I've been thinking a lot about our AI future and how we can manage the growing complexity associated with that. It's a topic that is being discussed a lot, but what I haven't seen being talked about a lot is the role of non-Turing-complete languages could play.

A different term for this would be DSLs (domain-specific langauge). And DSLs are of course a bit of a classic topic people have very different opinions about. I think it's a bit clearer to talk about non-Turing-complete langauges though, since nothing says that a DSL can't be turing complete. And I think it's usually bad when a DSL becomes turing complete (deliberately or not).

I think non-Turing-complete langauges have a lot of potential because there are so many thing that can't go wrong when a language is restricted by design. And the poperties that can't be violated can be designed into the language. Which tends to be much harder, if not impossible to design into a programming framework or library for the same problem space.

An example

A concrete thing I've been thinking about HTML templating.

Mustache is a good example of non-Turing-complete HTML templating, but I would suggest going a bit further.

Firstly I'd prefer the templating to be structure aware and while we're at it we can ditch the ugly SGML syntax.

div {
  "Some text"
  for my_var {
    span {
      "some other text with a {{ variable }}"
    }
  }
}

This has the property that we can statically prevent it from generating invalid html.

This is nothing special by itself, but there is one very interesting property that a Mustache-style language has. You can easily extract a tree of the variables and fields it uses. And that is quite close to a GraphQL query.

So I think we could build a query langauge that integrates with GraphQL (it doesn't have to be GraphQL in principle, just some tree structured query system).

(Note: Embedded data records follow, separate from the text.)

Lemma plain_eventShows (event : JsVal) :
  plain event = true -> nullish event = false -> eventShows event = true.
Proof.
  intros Hp Hn. unfold eventShows.
  rewrite Hn, !(plain_field_convertible _ _ Hp). reflexivity.
Qed.

Lemma plain_entryShows (item : JsVal) :
  plain item = true -> nullish item = false -> entryShows item = true.
Proof.
  intros Hp Hn. unfold entryShows.
  rewrite Hn, !(plain_field_convertible _ _ Hp). reflexivity.
Qed.

Lemma plain_rowsShow (obj : JsVal) : plain obj = true -> rowsShow obj = true.
Proof.
  intros Hp. unfold rowsShow. apply forallb_forall. intros kv Hkv.
  pose proof (plain_values_convertible _ (plain_or obj (VObj []) Hp eq_refl)) as Hall.
  rewrite Forall_forall in Hall. unfold interpolable.
  rewrite (Hall kv Hkv). apply orb_true_r.
Qed.

Lemma plain_panelShows (record : JsVal) : plain record = true -> panelShows record = true.
Proof.
  intros Hp. unfold panelShows, cardShows, interpolable.
  rewrite !(plain_field_convertible _ _ Hp), !orb_true_r.
  rewrite !(plain_rowsShow _ (plain_field _ _ Hp)).
  apply orb_true_r.
Qed.

Lemma plain_statusShows (data : JsVal) : plain data = true -> statusShows data = true.
Proof.
  intros Hp. unfold statusShows.
  rewrite (plain_field_convertible _ _ (plain_field _ "system_health" Hp)), orb_true_r.
  cbn [andb]. apply orb_true_iff. right.
  apply forallb_forall. intros kv Hkv.
  pose proof (plain_values_convertible _ (plain_field _ "agent_status" Hp)) as Hall.
  rewrite Forall_forall in Hall. apply Hall, Hkv.
Qed.

Lemma plain_entityRecord (data : JsVal) (name alias : string) :
  plain data = true -> plain (entityRecord data name alias) = true.
Proof.
  intros Hp. unfold entityRecord.
  destruct (Js.truthy (field data "countries")); [ | reflexivity].
  apply plain_or; apply plain_field, plain_field, Hp.
Qed.

(** ** Every stage on a well-shaped document *)

Lemma nonNull_plain_list (v : JsVal) (shows : JsVal -> bool) :
  (forall x, plain x = true -> nullish x = false -> shows x = true) ->
  plain v = true ->
  nonNullList v ->
  exists items, v = VArr items /\ Forall (fun x => shows x = true) items.
Proof.
  intros Hshows Hp (items & -> & Hall). exists items. split; [reflexivity | ].
  pose proof (plain_items items Hp) as Hplain.
  rewrite Forall_forall in *. intros x Hx. apply Hshows; auto.
Qed.

Lemma returns_showStrategy (data : JsVal) :
  wellShaped data -> returns (showStrategy data).
Proof.
  intros (Hn & Hp & _ & (events & Hev & Hevents) & _).
  apply returns_of_ok. intros d.
  apply (showStrategy_run data events d Hn (plain_field_convertible _ _ Hp) Hev Hevents).
Qed.

Lemma returns_showLearning (data : JsVal) :
  wellShaped data -> returns (showLearning data).
Proof.
  intros (Hn & Hp & Hl & _). unfold showLearning.
  pose proof (plain_field _ "learning" Hp) as Hpl.
  apply (returns_read _ _ _ Hn).
  apply (returns_read _ _ _ Hl).
  apply returns_bind;
    [apply returns_setTextContent, plain_field_convertible, Hpl | intros _].
  apply (returns_read _ _ _ Hl).
  apply returns_bind;
    [apply returns_setTextContent, plain_field_convertible, Hpl | intros _].
  apply (returns_read _ _ _ Hl).
  apply returns_setTextContent, plain_field_convertible, Hpl.
Qed.

Lemma returns_showCountries (data : JsVal) :
  nullish data = false -> plain data = true -> returns (showCountries data).
Proof.
  intros Hn Hp. apply returns_of_ok. intros d.
  pose proof (fun name alias => plain_panelShows _ (plain_entityRecord data name alias Hp))
    as Hshows.
  unfold showCountries.
  rewrite (bind_get _ _ _ _ Hn).
  destruct (Js.truthy (field data "countries")) eqn:Hc; [ | reflexivity].
  rewrite (bind_ok _ _ _ _ _ (pickCountry_run _ _ _ _ Hc)).
  rewrite (bind_ok _ _ _ _ _ (pickCountry_run _ _ _ _ Hc)).
  rewrite (bind_ok _ _ _ _ _ (pickCountry_run _ _ _ _ Hc)).
  pose proof (Hshows "Country Alpha" "alpha") as Ha.
  pose proof (Hshows "Country Beta" "beta") as Hb.
  pose proof (Hshows "Country Gamma" "gamma") as Hg.
  unfold entityRecord in Ha, Hb, Hg. rewrite Hc in Ha, Hb, Hg.
  set (a := Js.or (field (field data "countries") "Country Alpha") _) in *.
  set (b := Js.or (field (field data "countries") "Country Beta") _) in *.
  set (c := Js.or (field (field data "countries") "Country Gamma") _) in *.
  rewrite bind_run.
  destruct (Js.truthy a); [rewrite (renderCountryMetrics_run _ _ _ Ha) | cbn [ret]];
    rewrite bind_run;
    (destruct (Js.truthy b); [rewrite (renderCountryMetrics_run _ _ _ Hb) | cbn [ret]]);
    (destruct (Js.truthy c); [rewrite (renderCountryMetrics_run _ _ _ Hg) | cbn [ret]]);
    reflexivity.
Qed.

Lemma returns_renderMessages (events : list JsVal) :
  Forall (fun x => eventShows x = true) events -> returns (renderMessages (VArr events)).
Proof.
  intros Hall. apply returns_of_ok. intros d.
  destruct events as [ | e rest]; [reflexivity | ].
  apply renderMessages_array.
  - discriminate.
  - apply eventShows_not_null, Hall.
  - apply firstn_keeps_Forall, Forall_rev, filter_keeps_Forall, Hall.
Qed.

Lemma returns_renderPanels (data : JsVal) :
  wellShaped data -> returns (renderPanels data).
Proof.
  intros (Hn & Hp & _ & Hevents & Hitems).
  destruct (nonNull_plain_list _ eventShows plain_eventShows
              (plain_or _ (VArr []) (plain_field _ "events" Hp) eq_refl) Hevents)
    as (events & Hev & Hevshow).
  destruct (nonNull_plain_list _ entryShows plain_entryShows
              (plain_or _ (VArr []) (plain_field _ "policy_timeline" Hp) eq_refl) Hitems)
    as (items & Hit & Hitshow).
  unfold renderPanels.
  apply (returns_read _ _ _ Hn). rewrite Hit.
  apply returns_bind; [ | intros _].
  { apply returns_of_ok. intros d. apply renderTimeline_array, Hitshow. }
  apply (returns_read _ _ _ Hn). rewrite Hev.
  apply returns_bind; [ | intros _].
  { apply returns_of_ok. intros d. apply renderFeed_array, Hevshow. }
  apply returns_bind; [apply returns_renderMessages, Hevshow | intros _].
  apply returns_bind; [apply returns_showCountries; assumption | intros _].
  apply returns_of_ok. intros d.
  apply (showStatus_run data d Hn (plain_statusShows _ Hp)).
Qed.

Lemma returns_ctx (id : string) (c : CtxCall) : returns (ctx id c).
Proof. apply returns_modify. Qed.

Lemma returns_forEach {St A : Type} (f : A -> Exec St unit) (l : list A) :
  Forall (fun x => returns (f x)) l -> returns (forEach f l).
Proof.
  induction 1 as [ | x r Hx Hr IH]; cbn [forEach].
  - apply returns_ret.
  - apply returns_bind; [exact Hx | intros _; exact IH].
Qed.

Lemma returns_forEachIdx {St A : Type} (f : A -> nat -> Exec St unit)
  (l : list A) (idx : nat) :
  Forall (fun x => forall i, returns (f x i)) l -> returns (forEachIdx f idx l).
Proof.
  intros Hall. revert idx.
  induction Hall as [ | x r Hx Hr IH]; intros idx; cbn [forEachIdx].
  - apply returns_ret.
  - apply returns_bind; [apply Hx | intros _; apply IH].
Qed.

Lemma mathMax_ok (es : list (string * JsVal)) :
  Forall (fun kv => Js.convertible (snd kv) = true) es ->
  mathMax (map snd es) = Ok (mathMax1 (map snd es)).
Proof.
  intros Hall. unfold mathMax.
  replace (forallb Js.convertible (map snd es)) with true; [reflexivity | ].
  symmetry. apply forallb_forall. intros v Hv.
  apply in_map_iff in Hv. destruct Hv as (kv & <- & Hkv).
  rewrite Forall_forall in Hall. apply Hall, Hkv.
Qed.

Lemma returns_drawBar (id : string) (H : Q) (max bw : Num) (kv : string * JsVal)
  (idx : nat) :
  Js.convertible (snd kv) = true -> returns (drawBar id H max bw kv idx).
Proof.
  intros Hc. unfold drawBar. intros d.
  rewrite bind_run. unfold lift at 1. rewrite (toNumber_ok _ Hc).
  revert d. cbv zeta.
  repeat (apply returns_bind; [apply returns_ctx | intros _]).
  apply returns_coerce; [exact Hc | ]. apply returns_ctx.
Qed.

Lemma returns_drawTradeFlow (id : string) (flow : JsVal) :
  plain flow = true -> returns (drawTradeFlow id (Js.or flow (VObj []))).
Proof.
  intros Hp. unfold drawTradeFlow.
  pose proof (plain_values_convertible _ (plain_or flow (VObj []) Hp eq_refl)) as Hall.
  apply returns_bind; [apply returns_modify | intros _].
  rewrite (entries_ok _ (or_truthy flow (VObj []) eq_refl)).
  intros d. rewrite bind_run. unfold lift at 1.
  rewrite bind_run. unfold gets at 1.
  rewrite bind_run. unfold lift at 1. rewrite (mathMax_ok _ Hall).
  apply returns_forEachIdx.
  eapply Forall_impl; [ | exact Hall].
  intros kv Hkv idx. apply returns_drawBar, Hkv.
Qed.

Lemma returns_renderHeatmap (flow : JsVal) :
  plain flow = true -> returns (renderHeatmap (Js.or flow (VObj []))).
Proof.
  intros Hp. unfold renderHeatmap. rewrite or_or.
  pose proof (plain_values_convertible _ (plain_or flow (VObj []) Hp eq_refl)) as Hall.
  apply returns_bind; [apply returns_modify | intros _].
  rewrite (entries_ok _ (or_truthy flow (VObj []) eq_refl)).
  intros d. rewrite bind_run. unfold lift at 1.
  rewrite bind_run. unfold lift at 1. rewrite (mathMax_ok _ Hall).
  apply returns_forEach.
  eapply Forall_impl; [ | exact Hall].
  intros kv Hkv. apply returns_coerce; [exact Hkv | apply returns_modify].
Qed.

(** Lines 297-299 return when the flows and the stored values have a
    number. *)
Lemma drawCharts_ok (data : JsVal) (w : World) :
  nullish data = false ->
  plain data = true ->
  buffersConvertible (history (session w)) ->
  fst (drawCharts data w) = Ok tt.
Proof.
  intros Hn Hp Hbuf. unfold drawCharts.
  rewrite (bind_get _ _ _ _ Hn).
  pose proof (plain_field _ "trade_flow" Hp) as Hflow.
  destruct (inDom_returns _ w (returns_drawTradeFlow "trade-flow" _ Hflow)) as [d1 H1].
  rewrite (bind_ok _ _ _ _ _ H1).
  destruct (inDom_returns _ (setDom d1 w) (returns_renderHeatmap _ Hflow)) as [d2 H2].
  rewrite (bind_ok _ _ _ _ _ H2).
  rewrite bind_run. unfold gets at 1. cbn [session setDom].
  unfold inDom. cbn [dom setDom].
  destruct (drawWelfare_labels "welfare" (history (session w)) d2 Hbuf) as (Hok & _).
  destruct (drawWelfare "welfare" (history (session w)) d2) as [o d3].
  exact Hok.
Qed.

Lemma Forall_tl {A : Type} (P : A -> Prop) (l : list A) : Forall P l -> Forall P (tl l).
Proof. intros Hall. destruct Hall; [constructor | assumption]. Qed.

Lemma pushWelfare_convertible (a b c : JsVal) (h : History) :
  Js.convertible a = true -> Js.convertible b = true -> Js.convertible c = true ->
  buffersConvertible h -> buffersConvertible (pushWelfare a b c h).
Proof.
  intros Ha Hb Hc Hbuf.
  destruct (buffersConvertible_each h Hbuf) as (Halpha & Hbeta & Hgamma).
  assert (Hpa : Forall (fun v => Js.convertible v = true) (welfareAlpha h ++ [a])).
  { apply Forall_app. split; [exact Halpha | repeat constructor; exact Ha]. }
  assert (Hpb : Forall (fun v => Js.convertible v = true) (welfareBeta h ++ [b])).
  { apply Forall_app. split; [exact Hbeta | repeat constructor; exact Hb]. }
  assert (Hpc : Forall (fun v => Js.convertible v = true) (welfareGamma h ++ [c])).
  { apply Forall_app. split; [exact Hgamma | repeat constructor; exact Hc]. }
  unfold pushWelfare, buffersConvertible, stored.
  cbn [welfareAlpha welfareBeta welfareGamma].
  destruct (Nat.ltb 20 (List.length (welfareAlpha h ++ [a])));
    cbn [welfareAlpha welfareBeta welfareGamma];
    (apply Forall_app; split; [ | apply Forall_app; split]);
    first [assumption | apply Forall_tl; assumption].
Qed.

Lemma welfareStep_convertible (data : JsVal) (h : History) :
  plain data = true -> buffersConvertible h -> buffersConvertible (welfareStep data h).
Proof.
  intros Hp Hbuf. unfold welfareStep.
  destruct (Js.truthy (field data "welfare_impact")); [ | exact Hbuf].
  apply pushWelfare_convertible;
    try (apply plain_field_convertible, plain_field, Hp); exact Hbuf.
Qed.

(** On a well-shaped document, with nothing in the buffers that line 174
    would throw on, the rendering part of a tick reaches its last
    statement. *)
Lemma render_completes (data : JsVal) (w : World) :
  wellShaped data ->
  buffersConvertible (history (session w)) ->
  fst (render data w) = Ok tt.
Proof.
  intros Hshape Hbuf.
  pose proof Hshape as (Hn & Hp & _).
  unfold render.
  rewrite (bind_ok _ _ _ _ _ (showHeader_eq data w Hn (plain_headerShows _ Hp))).
  rewrite (bind_ok _ _ _ _ _ (trackStaleness_ok data _ Hn)).
  match goal with
  | |- fst (bind (inDom _) _ ?w2) = _ =>
      destruct (inDom_returns _ w2 (returns_showStrategy data Hshape)) as [d3 H3]
  end.
  rewrite (bind_ok _ _ _ _ _ H3).
  match goal with
  | |- fst (bind (inDom _) _ ?w3) = _ =>
      destruct (inDom_returns _ w3 (returns_showLearning data Hshape)) as [d4 H4]
  end.
  rewrite (bind_ok _ _ _ _ _ H4).
  match goal with
  | |- fst (bind (inDom _) _ ?w4) = _ =>
      destruct (inDom_returns _ w4 (returns_renderPanels data Hshape)) as [d5 H5]
  end.
  rewrite (bind_ok _ _ _ _ _ H5).
  match goal with
  | |- fst (bind (recordWelfare _) _ ?w5) = _ =>
      destruct (recordWelfare_ok data w5 Hn)
        as (w6 & H6 & _ & _ & _ & _ & _ & Hh6)
  end.
  rewrite (bind_ok _ _ _ _ _ H6).
  cbn [session setDom setSession] in Hh6. rewrite staleUpdate_history in Hh6.
  assert (Hbuf6 : buffersConvertible (history (session w6))).
  { rewrite Hh6. apply welfareStep_convertible; assumption. }
  pose proof (drawCharts_ok data w6 Hn Hp Hbuf6) as Hcharts.
  rewrite bind_run.
  destruct (drawCharts data w6) as [[[] | e] w7]; [ | discriminate Hcharts].
  destruct (reloadWhenStale_run w7) as (w8 & -> & _). reflexivity.
Qed.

If you then combine that with a GraphQL server generated from a DB schema, you can basically build simple CRUD apps without any need for a Turing-complete language.

(Maybe something like this already exists. I haven't really researched this.)

I think a sensible next step would be to actually restrict the HTML tags and attributes to forbid any JavaScript directly in the template.

Making it work in practice

I think there are some important things to make non-Turing-complete languages not a bad idea in practice.

LSP integration

This might be the hardest bit.

I often find config files written in something like TOML to be a bit annoying in practice for a relatively dumb reason. And that is that my editor can't tell me what kind of keys I can use where. But there isn't really a good reason it should be this way. In principle writing a language server for such a language should be a whole lot easier than for a full general purpose programming language.

And it seems there's projects like Tombi that solve this problem. Though I think it's a bit unfortunate having to determine the relevant schema based on the filename. Maybe the XML idea of directly referencing the schema in the file itself isn't the worst idea (just please keep that ugly XML syntax away from me).

It seems the KDL language is going in an interesting direction there.

Escape hatches

The other thing is that you need a way to get to code written in a general purpose language for things that the non-Turing-complete langauge can't do.

I think for the HTML templating + GraphQL example this would be done at multiple layers. Firstly for the frontend you could use web components for things that can't be done in plain HTML. I think that's a better idea than allowing JavaScript in attributes.

Then of course if you have a generated GraphQL server you need a way to call custom code there. And maybe you even need a way to run custom code for HTML generation, but I'm not so sure how common that would be.

I think the important thing for all of these is that the escape hatch should be very explicit. And that the code it calls shouldn't be inline with the non-Turing-complete langauge, but in a separate place where you can keep an eye on its complexity.